Nor was this all, for before very long he found that even the possession of a historic house and innumerable heirlooms was not an unmixed privilege. The marquisate was by no means a rich one, for its inheritors had all indulged a reprehensible taste for investing their spare cash in works of art instead of more easily convertible securities, and the succession duty on these bade fair to ruin their unfortunate possessor. The owner of land which would not let, and of pictures which he could not sell, he found himself forced to raise the necessary money by means of mortgages on his unmanageable property, when all other means had failed. The interest on these mortgages was another important consideration, and when, after settling matters as far as possible, the new Marquis and his brother met one evening in the great hall at Llandiarmid to talk things over, the outlook was far from cheerful.

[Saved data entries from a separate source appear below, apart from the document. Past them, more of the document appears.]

(** * The constrained input editor of anagrama-cli

    A shallow embedding of [interactiveInput] (the raw-keystroke editor with
    its command palette) and of [isLetterAvailable], as written in the two
    revisions of the client's [index.ts]: the current one, which erases
    below the cursor with relative moves, and the earlier one kept under
    [anagrama-cli/src/index.ts], which saves and restores the cursor
    position.  The closure variables of [interactiveInput] become the fields
    of a record that every helper threads through; what the closure writes
    to the terminal, the calls of the [onUpdate] callback and the operations
    on [stdin] are logged, in order, in the field [effects].  A handler that
    throws (the [TypeError] of reading a letter outside the pool) returns
    [None].

    Strings are sequences of 8-bit character codes.  Case mapping acts on
    the ASCII letters, which is what [toUpperCase] and [toLowerCase] do on
    the code units below 128: the letter keys the editor accepts and the
    names of the command registry are all in that range.  The built-ins
    also map letters beyond it, which the embedding does not: where a
    Command-mode buffer is lower-cased or the scramble upper-cased, the
    properties are stated for text in that range ([Js.isAscii]).

    Around the editor the development embeds what [doPlay] does with its
    result, the letter tiles of [printGameHeader] that the [onUpdate]
    callback redraws, the statistics kept by [readStats], [writeStats] and
    [updateStats], and [normalizeBaseUrl]. *)

From Stdlib Require Import ZArith String Ascii Lia.
From stdpp Require Import base list strings.

Local Open Scope Z_scope.

(** ** Strings as the source uses them *)

Module Js.

Definition chr (n : nat) : string := String (ascii_of_nat n) "".

(** The character codes below 128, on which the case mappings below are
    those of [toUpperCase] and [toLowerCase]. *)
Definition isAsciiChar (c : ascii) : bool := (nat_of_ascii c <? 128)%nat.

Fixpoint isAscii (s : string) : bool :=
  match s with
  | EmptyString => true
  | String c r => isAsciiChar c && isAscii r
  end.

(** Some character of the string is one of A to Z. *)
Definition isUpperChar (c : ascii) : bool :=
  let n := nat_of_ascii c in ((65 <=? n) && (n <=? 90))%nat.

Fixpoint hasUpperCase (s : string) : bool :=
  match s with
  | EmptyString => false
  | String c r => isUpperChar c || hasUpperCase r
  end.

(** Case mapping of the ASCII letters; the other characters are left as
    they are.  On [isAscii] strings this is what [toUpperCase] and
    [toLowerCase] do.  The built-ins also map letters outside that range:
    a property about the mapping of text that can hold such characters (a
    Command-mode buffer, the scramble sent by the server) assumes
    [isAscii] of that text. *)
Definition toUpperCase_char (c : ascii) : ascii :=
  let n := nat_of_ascii c in
  if ((97 <=? n) && (n <=? 122))%nat then ascii_of_nat (n - 32) else c.

Definition toLowerCase_char (c : ascii) : ascii :=
  let n := nat_of_ascii c in
  if ((65 <=? n) && (n <=? 90))%nat then ascii_of_nat (n + 32) else c.

Fixpoint toUpperCase (s : string) : string :=
  match s with
  | EmptyString => EmptyString
  | String c r => String (toUpperCase_char c) (toUpperCase r)
  end.

Fixpoint toLowerCase (s : string) : string :=
  match s with
  | EmptyString => EmptyString
  | String c r => String (toLowerCase_char c) (toLowerCase r)
  end.

(** [s.startsWith(p)] *)
Definition startsWith (s p : string) : bool := String.prefix p s.

(** [s[s.length - 1]] on a non-empty [s] (the empty string stands for
    [undefined], which the editor never reads: the access is guarded by
    [input.length > 0]). *)
Fixpoint lastChar (s : string) : string :=
  match s with
  | EmptyString => EmptyString
  | String c EmptyString => String c EmptyString
  | String _ r => lastChar r
  end.

(** [s.slice(0, -1)] *)
Fixpoint sliceInit (s : string) : string :=
  match s with
  | EmptyString => EmptyString
  | String _ EmptyString => EmptyString
  | String c r => String c (sliceInit r)
  end.

(** [s.padEnd(n)] *)
Definition padEnd (n : nat) (s : string) : string :=
  s +:+ String.concat "" (replicate (n - String.length s) " ").

(** [/^[a-zA-Z]$/.test(s)] *)
Definition isAsciiLetter (c : ascii) : bool :=
  let n := nat_of_ascii c in
  (((65 <=? n) && (n <=? 90)) || ((97 <=? n) && (n <=? 122)))%nat.

Definition testLetter (s : string) : bool :=
  match s with
  | String c EmptyString => isAsciiLetter c
  | _ => false
  end.

(** A [Set<number>]: its elements in insertion order, which is the order
    [for ... of] visits them in. *)
Abbreviation NumSet := (list nat).

Definition has (i : nat) (s : NumSet) : bool := bool_decide (i ∈ s).
Definition add (i : nat) (s : NumSet) : NumSet := if has i s then s else s ++ [i].
Definition delete (i : nat) (s : NumSet) : NumSet := filter (λ j, j ≠ i) s.

End Js.

(** ** The command registry *)

Record command := { name : string; desc : string }.

Definition COMMANDS : list command :=
  [ {| name := "/help";    desc := "Show all commands" |};
    {| name := "/hint";    desc := "Get a hint" |};
    {| name := "/exit";    desc := "Return to menu" |};
    {| name := "/quit";    desc := "Exit the app" |};
    {| name := "/shuffle"; desc := "Shuffle the letters" |} ].

(** ** Effects *)

(** The [chalk] styles the editor applies to the text it writes. *)
Inductive style :=
| Plain
| WhiteBold         (* chalk.white.bold *)
| SelectedEntry     (* chalk.bgHex("#333333").white *)
| Gray              (* chalk.gray *)
| Dim.              (* chalk.dim *)

(** What the editor does to its environment: the control sequences and
    texts of [process.stdout.write] and [console.log], the [onUpdate]
    callback, and the [stdin] operations. *)
Inductive effect :=
| Newline                                  (* "\n" *)
| CarriageReturn                           (* "\r" *)
| EraseLine                                (* ESC [2K *)
| CursorUp (n : nat)                       (* ESC [nA *)
| CursorDown                               (* ESC [B *)
| SaveCursor                               (* ESC [s *)
| RestoreCursor                            (* ESC [u *)
| Text (st : style) (s : string)
| OnUpdate (input : string) (used : Js.NumSet)
| SetRawMode (b : bool)
| Resume
| SetEncoding (enc : string)
| AddListener
| RemoveListener.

“It’s quite evident that we can’t keep up this place, Cyril,” said Caerleon. “If I could let it for a year or so, and get the house in town off my hands, I think we might just tide over the present difficulty.”

“Surely it would be enough to sell Caerleon House,” said Cyril, lazily, but with some surprise in his tone, as he sat with his arms behind his head and looked at his brother. “No one will expect you to entertain much here while you are in mourning, so you can lie low for a year or two and keep down expenses.”

“It’s not only of the actual expenses of the place this year that I am thinking,” said Caerleon, “but of the future. I want to put things right for you, Cyril, and to do that I must save.”

“Oh, don’t trouble yourself about me,” said Cyril, lightly. “I have always fallen on my feet hitherto, and I suppose you’ll find me a crust and a shake-down in your diggings, wherever they are.”

It had been a shock to Caerleon to discover, from some words his father had let fall on his deathbed, that he had made no special provision for Cyril, leaving him almost entirely dependent on his elder brother, and that this omission was due to design, and not to forgetfulness.